Over the six day event, the town saw parades and events to commemorate the Great War and all those who suffered, including the laying of a wreath of poppies forged by children. Alongside the forging spectacle, ‘Transition’, an exhibition of contemporary forged metal design, was also on display. The international exhibition will tour the UK and mainland Europe finishing in London as part of the centenary Armistice celebrations in 2018.

“As always it was great to meet up with old friends and make new acquaintances; working in international teams really does inspire. It was also a great opportunity for us to spread the word about BathIRON 2017 a celebration of our nation’s heritage ironwork, which the NHIG (National Heritage Ironwork Group) is staging in June next year. A rare and exciting event, Bath’s Parade Gardens will host a Festival of Ironwork that will see the live creation of a brand new balustrade for the park’s bandstand. Alongside this, a two-day Historic Ironwork Conference at the Guildhall will focus on conservation and restoration of our nation’s heritage ironwork.”

“We thoroughly enjoyed Ypres 2016 – huge thanks and congratulations to BABA and the Belgian Guild of Blacksmiths (ASG) for organising. For the Ironart contingent, it gave James and myself a great opportunity to get our cycling gear on and take in some beautiful countryside on our 120-mile return leg from Calais to Ypres. Many thanks to Alan and Helen for driving…a road trip to remember!”

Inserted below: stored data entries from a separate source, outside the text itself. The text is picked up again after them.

Lemma content_shape (shares : list string) :
  Forall (fun s => all_base62 s = true /\ s <> EmptyString) shares ->
  shares <> [] ->
  Gui.shares_content shares <> EmptyString
  /\ Gui.lstrip (Gui.shares_content shares) = Gui.shares_content shares
  /\ Gui.rstrip (Gui.shares_content shares) = Gui.shares_content shares
  /\ forall ws, Gui.lstrip (Gui.shares_content shares ++ ws)
                = (Gui.shares_content shares ++ ws)%string.
Proof.
  induction 1 as [|x rest [Hx Hne] Hrest IH]; intros Hn; [contradiction|].
  unfold Gui.shares_content in *. destruct rest as [|y rest'].
  - cbn [Gui.join]. split; [exact Hne|].
    split; [apply lstrip_base62, Hx|]. split; [apply rstrip_base62, Hx|].
    intros ws. destruct x as [|c x]; [contradiction|].
    cbn [all_base62] in Hx. apply andb_true_iff in Hx.
    cbn [String.append Gui.lstrip].
    rewrite (base62_not_space c (proj1 Hx)). reflexivity.
  - destruct (IH ltac:(discriminate)) as [Hcne [_ [Hr _]]].
    set (t := Gui.join (String Gui.newline (String Gui.newline EmptyString))
                       (y :: rest')) in *.
    change (Gui.join (String Gui.newline (String Gui.newline EmptyString))
              (x :: y :: rest'))
      with (x ++ String Gui.newline (String Gui.newline EmptyString) ++ t)%string.
    destruct x as [|c x]; [contradiction|].
    cbn [all_base62] in Hx. apply andb_true_iff in Hx.
    split; [discriminate|]. split; [|split].
    + cbn [String.append Gui.lstrip].
      rewrite (base62_not_space c (proj1 Hx)). reflexivity.
    + rewrite <- string_app_assoc. apply rstrip_app_keep; assumption.
    + intros ws. cbn [String.append Gui.lstrip].
      rewrite (base62_not_space c (proj1 Hx)). reflexivity.
Qed.

(** The displayed shares, followed by any white space, strip to the
    displayed shares. *)
Lemma strip_content (shares : list string) (ws : string) :
  Forall (fun s => all_base62 s = true /\ s <> EmptyString) shares ->
  shares <> [] -> Gui.rstrip ws = EmptyString ->
  Gui.strip (Gui.shares_content shares ++ ws) = Gui.shares_content shares.
Proof.
  intros Hs Hne Hws. destruct (content_shape shares Hs Hne)
    as [_ [_ [Hr Hl]]].
  unfold Gui.strip. rewrite Hl, rstrip_app_space by assumption. exact Hr.
Qed.

Lemma reconstruct_tab_shows (shares : list string) (ws : string)
    (secret : list Z) :
  Forall (fun s => all_base62 s = true /\ s <> EmptyString) shares ->
  Gui.rstrip ws = EmptyString ->
  validate_shares shares = (true, EmptyString) ->
  reconstruct_secret shares = Ok secret ->
  Gui._reconstruct_secret (Gui.shares_content shares ++ ws)
  = Gui.SecretShown secret (List.length shares).
Proof.
  intros Hs Hws Hv Hr.
  assert (shares <> []) as Hne by (intros ->; discriminate).
  unfold Gui._reconstruct_secret.
  rewrite strip_content by assumption.
  rewrite shares_from_content by assumption.
  destruct (content_shape shares Hs Hne) as [Hcne _].
  assert (Gui.is_empty (Gui.shares_content shares) = false) as He
    by (destruct (Gui.shares_content shares); [contradiction|reflexivity]).
  rewrite He, Hv, Hr. cbn [negb].
  destruct shares; [contradiction|reflexivity].
Qed.

Lemma share_strings_base62 (N L : Z) (cl : list (list Z)) (i : nat) :
  (i < Z.to_nat N)%nat -> N <= 255 -> 0 <= L < 65536 ->
  Forall (Forall is_byte) cl ->
  (200 <= List.length cl)%nat -> Z.of_nat (List.length cl) < 65536 ->
  all_base62 (nth i (share_strings N L cl) EmptyString) = true
  /\ nth i (share_strings N L cl) EmptyString <> EmptyString.
Proof.
  intros Hi HN HL Hcl H200 HP. rewrite share_strings_nth by exact Hi.
  split; [apply encode_base62_alphabet|].
  pose proof (frame_encoding_long (id_at i) (share_values cl (id_at i)) L)
    as Hlong.
  intros E. rewrite E in Hlong. cbn [String.length] in Hlong.
  assert (250 <= 0)%nat; [|lia].
  apply Hlong; try assumption.
  - unfold id_at. lia.
  - apply share_values_byte; [assumption|unfold id_at, is_byte; lia].
  - rewrite share_values_length. exact H200.
  - rewrite share_values_length. exact HP.
Qed.
(** ** Vocabulary of the statements *)

Fixpoint join (l : list string) : string :=
  match l with
  | [] => ""
  | s :: rest => (s ++ join rest)%string
  end.

Definition nonempty (s : string) : bool := negb (String.eqb s "").

(** A text without the two delimiters of the inbound wire format. *)
Definition strip_delimiters (s : string) : string :=
  Js.remove carriage_return (Js.remove prompt s).

Fixpoint occurs (c : ascii) (s : string) : bool :=
  match s with
  | EmptyString => false
  | String a rest => (Ascii.eqb a c || occurs c rest)%bool
  end.

(** The payloads of the ['dataReceived'] events, oldest first. *)
Fixpoint received {Payload : Type} (evs : list (Event Payload)) : list Payload :=
  match evs with
  | [] => []
  | DataReceived r :: rest => r :: received rest
  | _ :: rest => received rest
  end.

Fixpoint errors {Payload : Type} (evs : list (Event Payload)) : list string :=
  match evs with
  | [] => []
  | Error m :: rest => m :: errors rest
  | _ :: rest => errors rest
  end.

(** The chunks of the transport, delivered in order. *)
Definition feed {Payload : Type} (parse : string -> Payload)
    (chunks : list string) (st : St Payload) : St Payload :=
  fold_left (fun st data => on_data parse data st) chunks st.

Definition fresh_state {Payload : Type} : St Payload :=
  {| proc := initial_process; this := new_OBDReader; emitted := [] |}.

(** What the framer has accounted for: the frames it emitted, then what
    it still holds. *)
Definition accounted (st : St string) : string :=
  (join (received (emitted st)) ++ strip_delimiters (receivedData (this st)))%string.

(** What the loops of the listener leave behind when they have emitted
    the messages [msgs]. *)
Definition after_messages {Payload : Type} (parse : string -> Payload)
    (msgs : list string) (st : St Payload) : St Payload :=
  {| proc := proc st;
     this := match msgs with
             | [] => this st
             | _ :: _ => set_receivedData "" (this st)
             end;
     emitted := emitted st ++ map (fun m => DataReceived (parse m)) msgs |}.
(** * LectureChat: the ingestion-to-retrieval pipeline, embedded in Rocq

    A shallow embedding of the server-side JavaScript of the repository:
    [textChunker.js], [embeddingService.js], [pineconeService.js],
    [processingService.js], and the chat, processing and upload routes.

    Conventions of the embedding.
    - JavaScript numbers that can be fractional (times in seconds,
      confidences, similarity scores) are exact rationals [Q]; counters,
      character offsets and list indices are [nat], [N] or [Z].  The
      time strings are embedded a second time in double precision
      ([Double], [Chat64]), where the rounding of IEEE 754 binary64 is
      written out.
    - JavaScript strings are [string] (the ASCII subset).
    - [async] code that talks to an external service (OpenAI, Pinecone,
      Supabase) runs in a small state-and-exception monad: the state holds
      the stores and a log of the calls made, and the answers of the
      services are taken from an oracle that is a parameter of every
      statement. *)

From Stdlib Require Import List String Ascii Bool Arith ZArith NArith QArith Qround Qabs Qpower.
From Stdlib Require Import Sorted Lia Lqa DecimalString DecimalN.
Import ListNotations.

#[local] Set Warnings "-abstract-large-number".

Local Open Scope string_scope.
Local Open Scope list_scope.
Lemma mkdirAll_files (root root' : node) (path : string) (err : option error)
    (p : string) (d : list byte) :
  mkdirAll rt root path = (root', err) ->
  (FS.Stat (GOOS rt) root' p = Some (Regular d) <->
   FS.Stat (GOOS rt) root p = Some (Regular d)).
Proof.
  unfold mkdirAll, FS.MkdirAll.
  destruct (String.eqb path ""); [now intros [= <- _]|].
  destruct (FS.mkdirs _ _) as [n'|e'] eqn:M; [|now intros [= <- _]].
  intros [= <- _]. unfold FS.Stat. destruct (String.eqb p ""); [easy|].
  now apply MkdirFacts.mkdirs_files with (cs := FS.components (GOOS rt) path).
Qed.

End MkdirAllFacts.

(** ** More on syncFile *)


Lemma append_nonempty (a b : string) : a <> "" -> (a ++ b)%string <> "".
Proof. destruct a; [easy|discriminate]. Qed.

Lemma newPath_nonempty (os mirrorDir filePath np : string) :
  mirrorDir <> "" -> newPath os mirrorDir filePath = Some np -> np <> "".
Proof.
  intros Hd. destruct (String.eqb_spec os "windows") as [->|ne].
  - rewrite newPath_windows. destruct (_ <=? _); [|discriminate].
    intros [= <-]. now apply append_nonempty.
  - rewrite (newPath_other _ _ _ ne). intros [= <-]. now apply append_nonempty.
Qed.



Lemma length_nonempty (s : string) : (String.length s =? 0) = false -> s <> "".
Proof. now destruct s. Qed.

Section SyncFacts.

Variable rt : Runtime.
Variable v : Variant.
Variable g : Globals.

Lemma syncFile_mirroring (w : World) (filePath : string) :
  mirroring rt g w = true ->
  syncFile rt v g w filePath =
    match newPath (GOOS rt) (copyDir g) filePath with
    | None => Panics
    | Some newPath =>
        if IsDir rt (fs w) filePath then
          if IsDir rt (fs w) newPath
          then Returns (say v Stdout (DirExists newPath) w) None
          else let '(fs', err) := mkdirAll rt (fs w) newPath in
               Returns (with_fs w fs') err
        else
          match mkdirAll rt (fs w) (Filepath.Dir (GOOS rt) newPath) with
          | (fs', Some e) => Returns (with_fs w fs') (Some e)
          | (fs', None) =>
              Returns
                (AfterFunc
                   (say v Stdout (CopyIn filePath newPath (sleep g))
                      (with_fs w fs'))
                   (sleep g) filePath newPath) None
          end
    end.
Proof.
  unfold mirroring, syncFile, IsFile. intros H.
  apply andb_prop in H as [H1 H2]. rewrite H2.
  destruct (String.length (copyDir g) =? 0); [discriminate|]. simpl.
  destruct (newPath _ _ _); [|reflexivity].
  now destruct (IsDir rt (fs w) filePath).
Qed.

Lemma mirroring_copyDir (w : World) : mirroring rt g w = true -> copyDir g <> "".
Proof.
  unfold mirroring. intros H. apply andb_prop in H as [H _].
  apply length_nonempty. now destruct (_ =? _).
Qed.
(** * Branch statistics over tree sequences (msprime/branch_stats.py)

    A shallow embedding of the five functions of [msprime/branch_stats.py]
    and proofs about them.

    Conventions of the embedding:
    - node ids are Python ints, here [Z]; [-1] is the null node;
    - times, branch lengths, spans and the running totals are Python
      floats (binary64).  The five functions are embedded over the exact
      rationals [Q], compared with [==]: a statement about a value names
      the terms that the loops add up.  Where the order or the rounding
      of the additions matters, module [Numeric] has [path_length] and
      [branch_length_diversity] over any arithmetic, binary64 included;
    - [a is not b] on node ids is the identity of Python objects, see
      [py_is_not];
    - Python exceptions are explicit ([Raise]); a [while] loop takes a
      bound on its number of iterations and yields [Timeout] beyond it;
    - a Python list indexed by an int is a [list] read and written through
      [py_get] and [py_set], which follow Python's rule for negative
      indices and raise [IndexError] out of range;
    - the accumulator [S] of the source is written [S_], [S] being the
      successor of [nat]. *)

From Stdlib Require Import ZArith QArith Lqa String Bool Floats.
From stdpp Require Import base list gmap.

Local Open Scope Z_scope.

(** ** Outcomes of a Python computation *)

Inductive exn : Type :=
| TypeError (msg : string)
| IndexError
| KeyError
| StopIteration
| ZeroDivisionError.

Inductive result (A : Type) : Type :=
| Ok (a : A)
| Raise (e : exn)
| Timeout.

Arguments Ok {A} a.
Arguments Raise {A} e.
Arguments Timeout {A}.

Global Instance result_ret : MRet result := fun A a => Ok a.

Global Instance result_bind : MBind result := fun A B k r =>
  match r with
  | Ok a => k a
  | Raise e => Raise e
  | Timeout => Timeout
  end.

(** [for x in xs: acc = body(acc, x)], stopping at the first failure. *)
Fixpoint for_each {A S} (xs : list A) (body : S -> A -> result S) (acc : S)
  : result S :=
  match xs with
  | [] => Ok acc
  | x :: rest => acc' ← body acc x; for_each rest body acc'
  end.

(** A result that is a number equal to [q]. *)
Definition returns (r : result Q) (q : Q) : Prop :=
  match r with
  | Ok v => v == q
  | _ => False
  end.

(** Two outcomes that agree: the same failure, or equal numbers. *)
Definition same_outcome (r1 r2 : result Q) : Prop :=
  match r1, r2 with
  | Ok v1, Ok v2 => v1 == v2
  | Raise e1, Raise e2 => e1 = e2
  | Timeout, Timeout => True
  | _, _ => False
  end.

(** ** Python list indexing *)

Definition py_index (len : nat) (i : Z) : option nat :=
  if (0 <=? i) && (i <? Z.of_nat len) then Some (Z.to_nat i)
  else if (i <? 0) && (- Z.of_nat len <=? i) then Some (Z.to_nat (Z.of_nat len + i))
  else None.

Definition py_get {A} (l : list A) (i : Z) : result A :=
  match py_index (length l) i with
  | Some n =>
      match l !! n with
      | Some a => Ok a
      | None => Raise IndexError
      end
  | None => Raise IndexError
  end.

Definition py_set {A} (l : list A) (i : Z) (a : A) : result (list A) :=
  match py_index (length l) i with
  | Some n => Ok (<[n := a]> l)
  | None => Raise IndexError
  end.

(** ** The single-tree query interface *)

Record Mutation := { mut_position : Q; mut_node : Z }.

Module SparseTree.
(** Modelled from the spec: the tree snapshot of the ancestry engine,
    which [branch_stats.py] only queries ([mrca], [parent], [root],
    [nodes()], [num_tracked_leaves], [mutations()], [length]).  The
    snapshot is any value offering these queries. *)
Record t := {
  mrca : Z -> Z -> Z;
  parent : Z -> Z;
  time : Z -> Q;
  length : Q;
  root : Z;
  nodes : list Z;
  num_tracked_leaves : Z -> Z;
  mutations : list Mutation
}.

(** Modelled from the spec: branch_length(u) = time(parent(u)) - time(u). *)
Definition branch_length (tr : t) (u : Z) : Q :=
  (time tr (parent tr u) - time tr u)%Q.
End SparseTree.

(** ** path_length *)

(** The inner loop [while u != mrca: L += tr.branch_length(u); u = tr.parent(u)];
    [fuel] bounds the number of times the body runs. *)
Fixpoint climb (tr : SparseTree.t) (mrca : Z) (fuel : nat) (u : Z) (L : Q)
  : result Q :=
  if u =? mrca then Ok L
  else match fuel with
       | O => Timeout
       | S fuel' =>
           climb tr mrca fuel' (SparseTree.parent tr u)
                 (L + SparseTree.branch_length tr u)%Q
       end.

Definition path_length (fuel : nat) (tr : SparseTree.t) (x y : Z) : result Q :=
  let L := 0%Q in
  let mrca := SparseTree.mrca tr x y in
  for_each [x; y] (fun L u => climb tr mrca fuel u L) L.

(** The same walk, recording the nodes on which the loop body runs (the
    nodes whose branch length and parent are queried). *)
Fixpoint climb_visits (tr : SparseTree.t) (mrca : Z) (fuel : nat) (u : Z)
  (seen : list Z) : result (list Z) :=
  if u =? mrca then Ok seen
  else match fuel with
       | O => Timeout
       | S fuel' =>
           climb_visits tr mrca fuel' (SparseTree.parent tr u) (seen ++ [u])
       end.

Definition path_visits (fuel : nat) (tr : SparseTree.t) (x y : Z)
  : result (list Z) :=
  let mrca := SparseTree.mrca tr x y in
  for_each [x; y] (fun seen u => climb_visits tr mrca fuel u seen) [].

(** The first [k] nodes of the chain [u, parent u, parent (parent u), ...]. *)
Fixpoint chain (tr : SparseTree.t) (k : nat) (u : Z) : list Z :=
  match k with
  | O => []
  | S k' => u :: chain tr k' (SparseTree.parent tr u)
  end.

Fixpoint Qsum (l : list Q) : Q :=
  match l with
  | [] => 0%Q
  | q :: rest => (q + Qsum rest)%Q
  end.

(** The node [k] parent steps above [u]. *)
Fixpoint nth_parent (tr : SparseTree.t) (k : nat) (u : Z) : Z :=
  match k with
  | O => u
  | S k' => nth_parent tr k' (SparseTree.parent tr u)
  end.
(** ** Determinism *)

(** *** [sorted] does not depend on the insertion order of the dict *)

Lemma item_leb_true (a b : Z * Z) :
  item_leb a b = true
  <-> fst a < fst b \/ (fst a = fst b /\ snd a <= snd b).
Proof.
  unfold item_leb.
  rewrite orb_true_iff, andb_true_iff, Z.ltb_lt, Z.eqb_eq, Z.leb_le.
  reflexivity.
Qed.

Lemma item_leb_false (a b : Z * Z) :
  item_leb a b = false
  <-> fst b < fst a \/ (fst a = fst b /\ snd b < snd a).
Proof.
  unfold item_leb.
  rewrite orb_false_iff, andb_false_iff, Z.ltb_ge, Z.eqb_neq, Z.leb_gt. lia.
Qed.

Ltac order_items :=
  repeat match goal with
    | H : item_leb _ _ = true |- _ => apply item_leb_true in H
    | H : item_leb _ _ = false |- _ => apply item_leb_false in H
    end;
  repeat match goal with
    | x : (Z * Z)%type |- _ => destruct x
    end;
  cbn [fst snd] in *;
  first [ exfalso; lia
        | repeat match goal with
            | |- (_, _) :: _ = (_, _) :: _ => f_equal
            | |- (_, _) = (_, _) => f_equal
            end; first [lia | reflexivity] ].

Lemma insert_item_comm (a b : Z * Z) (l : list (Z * Z)) :
  insert_item a (insert_item b l) = insert_item b (insert_item a l).
Proof.
  induction l as [|c l IH]; cbn [insert_item].
  - destruct (item_leb a b) eqn:Eab, (item_leb b a) eqn:Eba;
      try reflexivity; order_items.
  - destruct (item_leb b c) eqn:Ebc, (item_leb a c) eqn:Eac;
      cbn [insert_item]; rewrite ?Ebc, ?Eac;
      try destruct (item_leb a b) eqn:Eab;
      try destruct (item_leb b a) eqn:Eba;
      try reflexivity; try (rewrite IH; reflexivity); order_items.
Qed.

Lemma sorted_permutation (l l' : list (Z * Z)) :
  Permutation l l' -> sorted l = sorted l'.
Proof.
  induction 1 as [|a l l' _ IH|a b l|l l' l'' _ IH1 _ IH2];
    cbn [sorted].
  - reflexivity.
  - rewrite IH. reflexivity.
  - apply insert_item_comm.
  - rewrite IH1. exact IH2.
Qed.

Lemma estimate_page_permutation (position : Z) (m m' : list (Z * Z)) :
  Permutation m m' -> _estimate_page position m = _estimate_page position m'.
Proof.
  intros H. unfold _estimate_page.
  destruct m as [|a m], m' as [|a' m'].
  - reflexivity.
  - apply Permutation_nil in H. discriminate.
  - apply Permutation_sym, Permutation_nil in H. discriminate.
  - rewrite (sorted_permutation _ _ H). reflexivity.
Qed.

Lemma emit_chunks_permutation (self : HierarchicalChunker)
    (e1 e2 : ExtractedContent) (blocks : dict) (raws : list str) :
  document e1 = document e2 ->
  markdown_content e1 = markdown_content e2 ->
  Permutation (page_markers e1) (page_markers e2) ->
  forall idx ch sec,
    emit_chunks self e1 blocks raws idx ch sec
    = emit_chunks self e2 blocks raws idx ch sec.
Proof.
  intros Hd Hm Hp. induction raws as [|raw raws IH]; intros idx ch sec;
    [reflexivity|].
  cbn [emit_chunks].
  destruct (len (strip (_restore_content raw blocks))
            <? min_chunk_size_chars (Chunker.config self)); [apply IH|].
  rewrite IH, Hd, Hm.
  rewrite (estimate_page_permutation _ _ _ Hp). reflexivity.
Qed.

(** *** The result does not depend on the step budget *)

Lemma force_split_loop_more_fuel (fuel : nat) :
  forall fuel' text chunk_size overlap start chunks pieces,
    (fuel <= fuel')%nat ->
    force_split_loop fuel text chunk_size overlap start chunks
    = Some pieces ->
    force_split_loop fuel' text chunk_size overlap start chunks
    = Some pieces.
Proof.
  induction fuel as [|fuel IH];
    intros fuel' text cs ov start chunks pieces Hle H; [discriminate|].
  destruct fuel' as [|fuel']; [lia|].
  cbn [force_split_loop] in *.
  destruct (start <? len text); [|exact H].
  apply IH; [lia|exact H].
Qed.

Lemma close_chunk_extends (f g : str -> option (list str)) (chunk_size : Z)
    (chunks : list str) (current_chunk : str) (out : list str) :
  extends f g ->
  close_chunk f chunk_size chunks current_chunk = Some out ->
  close_chunk g chunk_size chunks current_chunk = Some out.
Proof.
  intros Hfg H. unfold close_chunk in *.
  destruct (truthy current_chunk); [|exact H].
  destruct (len current_chunk >? chunk_size); [|exact H].
  destruct (f current_chunk) as [more|] eqn:E; [|discriminate].
  rewrite (Hfg _ _ E). exact H.
Qed.

Lemma merge_splits_extends (f g : str -> option (list str))
    (separator : str) (chunk_size overlap : Z) (splits : list str) :
  extends f g ->
  forall i chunks current_chunk out,
    merge_splits f separator chunk_size overlap splits i chunks
      current_chunk = Some out ->
    merge_splits g separator chunk_size overlap splits i chunks
      current_chunk = Some out.
Proof.
  intros Hfg. induction splits as [|split rest IH];
    intros i chunks cur out H; cbn [merge_splits] in *; [exact H|].
  destruct (len cur + len _ <=? chunk_size); [apply IH; exact H|].
  destruct (close_chunk f chunk_size chunks cur) as [closed|] eqn:C;
    [|discriminate].
  rewrite (close_chunk_extends f g _ _ _ _ Hfg C). apply IH. exact H.
Qed.

Lemma recursive_split_more_fuel (fuel fuel' : nat) (chunk_size overlap : Z)
    (separators : list str) :
  (fuel <= fuel')%nat ->
  forall text out,
    _recursive_split fuel separators text chunk_size overlap = Some out ->
    _recursive_split fuel' separators text chunk_size overlap = Some out.
Proof.
  intros Hle. induction separators as [|separator remaining IH];
    intros text out H; cbn [_recursive_split] in *.
  - unfold _force_split in *.
    eapply force_split_loop_more_fuel; eassumption.
  - destruct (length (split text separator) =? 1)%nat; [apply IH; exact H|].
    destruct (merge_splits
                (fun t => _recursive_split fuel remaining t chunk_size overlap)
                separator chunk_size overlap _ 0 [] [])
      as [[chunks cur]|] eqn:M; [|discriminate].
    rewrite (merge_splits_extends _
               (fun t => _recursive_split fuel' remaining t chunk_size overlap)
               _ _ _ _ IH _ _ _ _ M).
    eapply close_chunk_extends; [exact IH|exact H].
Qed.

Lemma chunk_content_more_fuel (self : HierarchicalChunker)
    (fuel fuel' : nat) (extracted : ExtractedContent) (chunks : list Chunk) :
  (fuel <= fuel')%nat ->
  chunk_content self fuel extracted = Some chunks ->
  chunk_content self fuel' extracted = Some chunks.
Proof.
  intros Hle. unfold chunk_content, raw_chunks_of.
  destruct (_protect_content (markdown_content extracted)) as [pt pb].
  destruct (_recursive_split fuel SEPARATORS pt _ _) as [raws|] eqn:R;
    [|discriminate].
  rewrite (recursive_split_more_fuel fuel fuel' _ _ _ Hle _ _ R).
  intros H. exact H.
Qed.

Lemma chunk_content_permutation (self : HierarchicalChunker) (fuel : nat)
    (e1 e2 : ExtractedContent) :
  document e1 = document e2 ->
  markdown_content e1 = markdown_content e2 ->
  Permutation (page_markers e1) (page_markers e2) ->
  chunk_content self fuel e1 = chunk_content self fuel e2.
Proof.
  intros Hd Hm Hp. unfold chunk_content, raw_chunks_of. rewrite <- Hm.
  destruct (_protect_content (markdown_content e1)) as [pt pb].
  destruct (_recursive_split fuel SEPARATORS pt _ _) as [raws|];
    [|reflexivity].
  rewrite (emit_chunks_permutation self e1 e2 pb raws Hd Hm Hp).
  reflexivity.
Qed.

Alan checks over the precious cargo!

Alan checks over the precious cargo!

Ypres, here we come!

Ypres, here we come!

Andy working on his team's panel

Andy working on his team’s panel

James and his teammates working on their tool-themed panel

James and his teammates working on their tool-themed panel

Andy with his team and finished panel

Andy with his team and finished panel

Alan with this forging team in French Catalan hats!

Alan with this forging team in French Catalan hats – supplied by members of the Association de Ferronnerie Catalane (http://www.association-ferronnerie-catalane.com)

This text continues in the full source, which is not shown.